La chiusura delle attività sportive durante i mesi di lockdown, tanto per fare un esempio, non ha avuto efficacia nel ridurre il contagio da Covid in bambini e adolescenti e, nello sport, è stato «inutile» così come l’uso della mascherina, anzi, addirittura dannoso. È quanto emerge da uno studio, dello Ieo, l’Istituto Europeo di Oncologia, in collaborazione con Uisp, Unione Italiana Sport per tutti recentemente pubblicato sulla rivista Int J Environ Res Public Health.

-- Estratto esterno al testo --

Lemma exec_refines h m a m' fuel :
  rep h m -> abs_op (dom (nodes h)) a m = Some m' ->
  (forall o l, m !! o = Some l -> length l <= fuel)%nat ->
  exists h', exec fuel a h = Ok h' /\ rep h' m' /\ dom (nodes h') = dom (nodes h).
Proof.
  intros Hrep Ha Hfuel. destruct a as [d o|d o|d a|d o|d]; cbn [abs_op] in Ha.
  1, 2, 4: apply bind_Some in Ha as (l & Ho & Ha); case_match eqn:Ec; [|done]; injection Ha as <-;
    apply andb_true_iff in Ec as [Hd%bool_decide_eq_true Hat%negb_true_iff];
    by destruct (exec_add_refines _ _ _ _ _ fuel Hrep Ho Hd Hat (Hfuel _ _ Ho)) as (? & ? & ?).
  - case_match eqn:Ec; [|done]. injection Ha as <-.
    apply andb_true_iff in Ec as [[Hd%bool_decide_eq_true Hat%negb_true_iff]%andb_true_iff Haft].
    by apply exec_before_refines.
  - case_match eqn:Ec; [|done]. injection Ha as <-. apply bool_decide_eq_true in Ec.
    by apply exec_remove_refines.
Qed.

Lemma rep_length h m o l : rep h m -> m !! o = Some l -> (length l <= size (dom (nodes h)))%nat.
Proof using. clear cmp.
  intros [Hm _] Ho. destruct (Hm _ _ Ho) as (Hnd & Hw & Hs).
  rewrite <- (size_list_to_set (C := gset loc) l) by done. apply subseteq_size. intros x Hx.
  apply elem_of_list_to_set in Hx. apply elem_of_dom.
  destruct (seg_lookup _ _ _ _ _ _ Hs Hx) as (n & -> & _). by eexists.
Qed.
Lemma timers_cons o d l s :
  timers o (d :: l) s ->
  exists x c, suls s !! d = Some x /\ 0 < us x /\ cb x = Some c /\ d ∉ l /\
    Forall (fun a => us x <= us_of (suls s) a) l.
Proof.
  intros (m & Hrep & Ho & Hs & Hf & _). destruct (proj1 Hrep _ _ Ho) as ([Hd _]%NoDup_cons & _).
  apply Forall_cons in Hf as [(x & Hx & Hpos & [c Hc]) _]. exists x, c.
  apply StronglySorted_inv in Hs as [_ Hall]. split_and!; try done.
  assert (us_of (suls s) d = us x) as <-; [|done]. unfold us_of. by rewrite Hx.
Qed.

Lemma ripe_none usnow s l : Forall (fun a => usnow < us_of (suls s) a) l -> ripe usnow s l = [].
Proof.
  intros Hl. apply filter_none. intros a Ha. pose proof (proj1 (Forall_forall _ _) Hl a Ha) as H.
  simpl in H. lia.
Qed.

Lemma filter_iff_in {A} (P Q : A -> Prop) `{!forall x, Decision (P x), !forall x, Decision (Q x)} (l : list A) :
  (forall x, x ∈ l -> P x <-> Q x) -> filter P l = filter Q l.
Proof.
  induction l as [|x l IH]; [done|]. intros Hl. rewrite !filter_cons. rewrite IH by (intros; apply Hl; by right).
  destruct (Hl x (list_elem_of_here _ _)). destruct (decide (P x)), (decide (Q x)); naive_solver.
Qed.

Section ServiceProof.
Context {U : Type} (call : nat -> loc -> pt * U -> res fault (pt * U)) (o : loc) (usnow : Z).

(** A callback may schedule and cancel as it likes: it leaves a well-formed
    list of timers behind, in which what is due now relates by [R] to what was due. *)
Definition respects (R : list loc -> list loc -> Prop) : Prop :=
  forall c d l s u, timers o l s -> suls s !! d = Some (mk_sul 0 (Some c)) ->
    exists s' l' u', call c d (s, u) = Ok (s', u') /\ timers o l' s' /\ R (ripe usnow s' l') (ripe usnow s l).

(** Nothing more than well-formed timers; nothing made due, but anything
    cancelled or put off; what is due stays as it is. *)
Definition keeps_timers : Prop := respects (fun _ _ => True).
Definition makes_none_due : Prop := respects sublist.
Definition well_behaved : Prop := respects eq.

(** How a pass ends. *)
Definition served (z : Z) (s : pt) : Prop :=
  exists l, timers o l s /\ ripe usnow s l = [] /\ z = match l with [] => 0 | d :: _ => us_of (suls s) d - usnow end.

(** One turn of the loop: it is done, or takes the first due element off,
    runs its callback and goes on. *)
Lemma service_turn R (Hcall : respects R) fuel l s u : timers o l s ->
  (exists z, __lws_sul_service_ripe call (S fuel) o usnow (s, u) = Ok (z, [], (s, u)) /\ ripe usnow s l = [] /\ served z s) \/
  (exists d due s1 l1 u1, ripe usnow s l = d :: due /\ timers o l1 s1 /\ R (ripe usnow s1 l1) due /\
     __lws_sul_service_ripe call (S fuel) o usnow (s, u) =
       '(z, fired, s) ← __lws_sul_service_ripe call fuel o usnow (s1, u1); Ok (z, d :: fired, s)).
Proof.
  intros Ht. cbn [__lws_sul_service_ripe fst snd]. rewrite (timers_head _ _ _ Ht). cbn [mbind res_bind].
  destruct l as [|d l]; [left; exists 0; split; [done|]; split; [done|]; by exists []|].
  destruct (timers_cons _ _ _ _ Ht) as (x & c & Hx & Hpos & Hc & Hd & Hl). cbn [list.head].
  rewrite (sul_at_ok _ _ _ Hx). cbn [mbind res_bind]. destruct (Z.eqb_spec (us x) 0); [lia|].
  rewrite Z.gtb_ltb. assert (us_of (suls s) d = us x) as Hus by (unfold us_of; by rewrite Hx).
  destruct (Z.ltb_spec usnow (us x)) as [Hlt|Hge].
  { left. assert (ripe usnow s (d :: l) = []) as Hr.
    { apply ripe_none. constructor; [lia|]. eapply Forall_impl; [exact Hl|]. simpl. lia. }
    exists (us x - usnow). split; [done|]. split; [done|]. exists (d :: l). by rewrite Hus. }
  right. destruct (remove_timers _ _ _ _ _ 0 Ht Hx) as (h & m & Hrm & _ & _ & _ & _ & Ht').
  rewrite Hrm. cbn [mbind res_bind]. unfold set_us, set_mem. rewrite (sul_at_ok _ _ x) by done.
  cbn [mbind res_bind mem suls]. rewrite Hc in Ht' |- *.
  rewrite filter_cons_False, filter_ne_notin in Ht' by naive_solver.
  edestruct (Hcall c d l _ u Ht') as (s1 & l1 & u1 & Hcl & Ht1 & Hr1); [apply lookup_insert_eq|].
  rewrite Hcl. cbn [mbind res_bind]. eexists d, _, s1, l1, u1. split; [|split; [exact Ht1|split; [exact Hr1|done]]].
  unfold ripe. rewrite filter_cons_True by lia. f_equal. apply filter_iff_in.
  intros a Ha. cbn [suls]. rewrite us_of_insert_ne; [done|]. intros ->. done.
Qed.

(** Whatever the callbacks schedule and cancel, a pass that ends ends right. *)
Lemma service_ripe_ends (Hcall : keeps_timers) fuel : forall l s u, timers o l s ->
  match __lws_sul_service_ripe call fuel o usnow (s, u) with
  | Ok (z, _, (s', _)) => served z s'
  | Err e => e = out_of_fuel
  end.
Proof.
  induction fuel as [|fuel IH]; intros l s u Ht; [done|].
  destruct (service_turn _ Hcall fuel l s u Ht) as [(z & -> & _ & Hz)|(d & due & s1 & l1 & u1 & _ & Ht1 & _ & ->)]; [done|].
  specialize (IH l1 s1 u1 Ht1). by destruct (__lws_sul_service_ripe call fuel o usnow (s1, u1)) as [[[z fired] [s' u']]|].
Qed.

(** It ends when nothing is made due on the way. *)
Lemma service_ripe_total (R : list loc -> list loc -> Prop) (Hcall : respects R)
    (Hnil : R [] []) (Hskip : forall d fired due due', R fired due' -> R due' due -> R (d :: fired) (d :: due))
    (Hlen : forall due due', R due' due -> (length due' <= length due)%nat) fuel : forall l s u,
  timers o l s -> (length (ripe usnow s l) < fuel)%nat ->
  exists z fired s' u', __lws_sul_service_ripe call fuel o usnow (s, u) = Ok (z, fired, (s', u')) /\ R fired (ripe usnow s l).
Proof.
  induction fuel as [|fuel IH]; intros l s u Ht Hf; [lia|].
  destruct (service_turn _ Hcall fuel l s u Ht) as [(z & -> & -> & _)|(d & due & s1 & l1 & u1 & Hd & Ht1 & HR & ->)];
    [by exists z, [], s, u|].
  rewrite Hd in Hf |- *. cbn [length] in Hf. pose proof (Hlen _ _ HR).
  destruct (IH l1 s1 u1 Ht1 ltac:(lia)) as (z & fired & s' & u' & -> & Hfired). cbn [mbind res_bind].
  exists z, (d :: fired), s', u'. split; [done|]. by eapply Hskip.
Qed.

End ServiceProof.

Lemma filter_insert_sorted (P : loc -> Prop) `{!forall x, Decision (P x)} cmp d l :
  ~ P d -> filter P (insert_sorted cmp d l) = filter P l.
Proof.
  intros Hd. induction l as [|x l IH]; simpl.
  - by rewrite filter_cons_False.
  - destruct (0 <=? cmp x d); [by rewrite filter_cons_False|]. rewrite !filter_cons. by rewrite IH.
Qed.

(** A periodic callback, which schedules itself again, is well behaved. *)
Definition periodic (o : loc) (usnow period : Z) (c : nat) (d : loc) (s : pt * unit) : res fault (pt * unit) :=
  p ← lws_sul_schedule usnow (size (dom (nodes (mem s.1)))) o d (Some c) period s.1; Ok (p, s.2).

Lemma periodic_well_behaved o usnow period :
  0 < usnow -> 0 < period -> usnow + period < 2 ^ 63 -> well_behaved (periodic o usnow period) o usnow.
Proof.
  intros Hn Hp Hov c d l s u Ht Hd. unfold periodic, lws_sul_schedule, set_cb. cbn [fst snd].
  rewrite (sul_at_ok _ _ _ Hd). cbn [mbind res_bind us cb]. rewrite insert_id by done.
  assert (d ∉ l) as Hdl.
  { intros Hin. destruct Ht as (m & _ & _ & _ & Hf & _).
    destruct (proj1 (Forall_forall _ _) Hf d Hin) as (x & Hx & Hpos & _).
    rewrite Hd in Hx. injection Hx as <-. simpl in Hpos. lia. }
  destruct s as [h S]. cbn [mem suls] in *.
  destruct (insert_timers usnow (size (dom (nodes h))) o l (mk_pt h S) d _ c period Ht Hd eq_refl Hn
    ltac:(lia) Hov ltac:(cbn; lia)) as (s' & -> & Hs' & _ & Ht').
  cbn [mbind res_bind]. rewrite filter_ne_notin in Ht' by done. eexists _, _, _. split; [done|]. split; [done|].
  unfold ripe. rewrite filter_insert_sorted by (rewrite Hs', us_of_insert_eq; cbn; lia).
  apply filter_iff_in. intros a Ha. rewrite Hs'. cbn [suls]. rewrite us_of_insert_ne; [done|]. by intros ->.
Qed.

End Sul.

Import Dll2 Sul.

La ricerca spiega come le mascherine utilizzate da chi fa sport non abbiano avuto alcun impatto sul contenimento del SARS-CoV-2 ma siano anche state dannose e ciò si spiega con il fatto che, utilizzate durante l’attività sportiva, bagnandosi e sporcandosi abbiano in molti casi aumentato la proliferazione di colonie fungine e batteriche: per questo l’American Academy of Pediatrics ne ha sconsigliato l’uso. Lo studio ha inoltre dimostrato un minor rischio di contagio tra gli sportivi grazie al miglioramento del sistema immunitario che ha protetto gli atleti sani dall’infezione grave e ad un maggior controllo e monitoraggio degli allenamenti all’interno di centri sportivi organizzati: tra le misure preventive utilizzate, il triage all’ingresso e il divieto di utilizzare spogliatoi e docce sono state quelle più efficaci. È stata inoltre esclusa l’ipotesi che il Covid-19 potesse essere diffuso dai giovani atleti ai familiari conviventi più fragili, paura che è stata uno dei motivi principali della chiusura delle attività sportive negli scorsi anni.

«Lo stile di vita, che va dall’attività fisica alle abitudini alimentari, sono elementi chiave nella salute delle persone che influenzano tutte le patologie croniche, incluse quelle oncologiche, per cui è fondamentale acquisire buone abitudini fin dall’infanzia. – afferma Sara Raimondi, epidemiologa allo Ieo e primo nome dell’articolo – Il nostro studio ha evidenziato come la chiusura delle attività sportive abbia portato ad un aumento del peso corporeo e abbia ridotto la percentuale di bambini e ragazzi che avevano un adeguato livello di attività fisica rispetto alle raccomandazioni dell’OMS.». La ricerca ha permesso di scagionare quindi le attività sportive, in particolare quelle organizzate, dalla responsabilità su incrementi significativi di contagi da Covid-19, suggerendo anzi un possibile effetto protettivo forse riconducibile sia ad un miglioramento delle difese immunitarie degli atleti, sia allo svolgimento di attività in contesti controllati e con applicazione di misure preventive. Non solo.

Sono stati indagati anche l’impatto e i rischi che la chiusura delle attività sportive hanno avuto sulla vita quotidiana e il benessere psicofisico di bambini e giovani dai 6 ai 25 anni. Grazie alla collaborazione con società sportive e associazioni sportive quali UISP Lombardia, CSI, FIN Veneto e FIGC, è stato valutato attraverso una serie di oltre duemila questionari l’equilibrio di bambini e ragazzi: più alto si è rivelato il benessere psicologico per chi si è allenato almeno due volte a settimana, peggiore per chi non ha praticato sport, in particolare nei maschi e in chi utilizzava dispositivi elettronici per più di due ore al giorno.

«I dati forniti dallo studio IEO ci aiutano a capire come gestire il mondo dello sport durante le prossime ondate di Covid-19 e anche nell’eventualità di future nuove pandemie – spiega Geraldina Contristano, presidente di Uisp Lombardia – Grazie a questo studio sappiamo quali sono i protocolli di prevenzione efficaci e quali invece risultino invece non funzionali. Tra questi ultimi sappiamo esserci il lockdown dello sport».